This is why, incidentally, why people hate blogs so much. My God, people say, how can Livejournallers be so self-obsessed? Oh, Christ, is Xeni talking about LA art again? Why won’t they all shut up?
The answer why they won’t shut up is – they’re not talking to you. They’re talking in the private register of blogs, that confidential style between secret-and-public. And you found them via Google. They’re having a bad day. They’re writing for friends who are interested in their hobbies and their life. Meanwhile, you’re standing fifty yards away with a sneer, a telephoto lens and a directional microphone. Who’s obsessed now?
The first part of the article is about the tech conference, so you’ll need to scroll down about halfway to get to what I found to be the interesting section of the article.
While I hadn’t analyzed it at all, I think on some level I’ve always approached this weblog knowing that it resides in that hazy area between public and private. While it’s certainly public by virtue of being available on the ‘net for anyone who stops by or finds their way here through Google, it’s also in many ways private — it’s primarily about me, my life, and what I’m going through or thinking about in the world around me, and as such, of interest primarily only to friends or people who know me.
But because of the online mix of public and private, I’ve generally tried to find a comfortable middle ground in what I post and what subject matter I choose.

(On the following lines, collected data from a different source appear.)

(** * Call specialisation of native calls (js/src/jit/MCallOptimize.cpp)

    A shallow embedding of the per-callee specialisers of [IonBuilder]:
    every specialiser inspects a [CallInfo], reads type information of the
    call site, and either declines ([InliningStatus_NotInlined]) or appends
    instructions to the current basic block and pushes one result value.

    The instruction graph is modelled by the instructions of the current
    block (in the order they were added), its value stack, and the trace of
    [add]/[push] events.  Instructions are terms: an operand of an
    instruction is the term of the definition it refers to. *)

From Stdlib Require Import ZArith List Bool String Ascii PrimFloat Lia.
From Stdlib Require Uint63.
Import ListNotations.

Open Scope Z_scope.

(** ** Types of the intermediate representation *)

(** Modelled from the spec: the enumeration [MIRType] and the tests
    [IsNumberType], [IsFloatingPointType] are declared in IonTypes.h, outside
    MCallOptimize.cpp.  A value "carries a statically-known primitive type
    tag (integer, floating-point, string, boolean, object, undefined, null,
    or unknown/boxed)"; the tags are named as the specialisers name them. *)
Inductive MIRType : Set :=
  | MIRType_Undefined
  | MIRType_Null
  | MIRType_Boolean
  | MIRType_Int32
  | MIRType_Double
  | MIRType_Float32
  | MIRType_String
  | MIRType_Symbol
  | MIRType_Object
  | MIRType_Value.

Scheme Equality for MIRType.

Definition IsFloatingPointType (t : MIRType) : bool :=
  match t with
  | MIRType_Double | MIRType_Float32 => true
  | _ => false
  end.

Definition IsNumberType (t : MIRType) : bool :=
  match t with
  | MIRType_Int32 | MIRType_Double | MIRType_Float32 => true
  | _ => false
  end.

(** Modelled from the spec: [InliningStatus] is declared in IonBuilder.h.
    "Three outcomes only": NotInlined, Inlined, Error. *)
Inductive InliningStatus : Set :=
  | InliningStatus_Error
  | InliningStatus_NotInlined
  | InliningStatus_Inlined.

Scheme Equality for InliningStatus.

(** ** Element types of typed arrays *)

(** Modelled from the spec: [Scalar::Type] is declared outside
    MCallOptimize.cpp.  The element types are the "8/16/32-bit integers
    signed or unsigned" of the allow-list, and those
    [atomicsMeetsPreconditions] excludes by name (floating types and
    Uint8Clamped); [TypeMax] stands for no known element type. *)

Module Scalar.
Inductive Type_ : Set :=
  | Int8 | Uint8 | Int16 | Uint16 | Int32 | Uint32
  | Float32 | Float64 | Uint8Clamped | TypeMax.
End Scalar.
(** [parseInt(s, 10)] on ASCII text: blanks are skipped, a sign is read, and
    then the digits up to the first character that is none; the result is
    [NaN] when there is no digit there. *)
Fixpoint skip_blanks (cs : list ascii) : list ascii :=
  match cs with
  | c :: t =>
      if (nat_of_ascii c =? 32)%nat
         || ((9 <=? nat_of_ascii c)%nat && (nat_of_ascii c <=? 13)%nat)
      then skip_blanks t else cs
  | [] => []
  end.

Fixpoint leading_digits (cs : list ascii) : list ascii :=
  match cs with
  | c :: t => if is_digit c then c :: leading_digits t else []
  | [] => []
  end.

Definition ascii_parseInt (s : string) : JSText.number :=
  let read (cs : list ascii) : option Z :=
    match leading_digits cs with
    | [] => None
    | ds => Ascii_instances.digits 0 ds
    end in
  let value :=
    match skip_blanks (String.list_ascii_of_string s) with
    | "-"%char :: cs => Z.opp <$> read cs
    | "+"%char :: cs => read cs
    | cs => read cs
    end in
  match value with
  | Some z => JSText.Finite z
  | None => JSText.Not_a_number
  end.

(** ** Properties of the built-ins *)

Lemma length_slice {A} (arr : list A) (s e : Z) :
  0 <= s → 0 <= e →
  Z.of_nat (length (JS.slice arr s e))
  = Z.max 0 (Z.min e (Z.of_nat (length arr)) - Z.min s (Z.of_nat (length arr))).
Proof.
  intros Hs He. unfold JS.slice.
  destruct (Z.ltb_spec s 0) as [?|_]; [lia|].
  destruct (Z.ltb_spec e 0) as [?|_]; [lia|].
  rewrite length_take, length_drop. lia.
Qed.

While the tone of what I write here is generally of the “private”, conversational tone, there are certainly conversations I’ve had in the real world that I would be hesitant to post here — not because they’re “secret”, but because put in a “public” forum and taken out of context, they can be seen in a far different light than they’re intended. As an example, describing a friend as “the only person I know who’s so flexible he can put his foot in his mouth with his head up his ass” might be (and was) amusing to my group of friends and even to the person in question, but were that posted here, out of context and on its own, the intended humor might not be seen.
I think I’m rambling a bit now — it may be a bit soon after waking up to really dive into this. Still, Danny’s post fascinated me, and it’s worth turning over in your head for a bit.
Thanks for posting the link to this. It was a good read.
In legal circles it’s known as the expectation of privacy. (My late mother-in-law was a lawyer so she was my cheap law school education.)It’s not just what you say – it’s where you say it and what expectations are involved.
Then there’s plain ol’ civility. A friend of mine is going thrugh a real rough time right now. But I’m not going to write about it because that would be wrong.
But whatever I say about myself is the unvarnished truth. I really do have a build that looks like a Grecian sculpture. Please note – contents may have settled during shipping.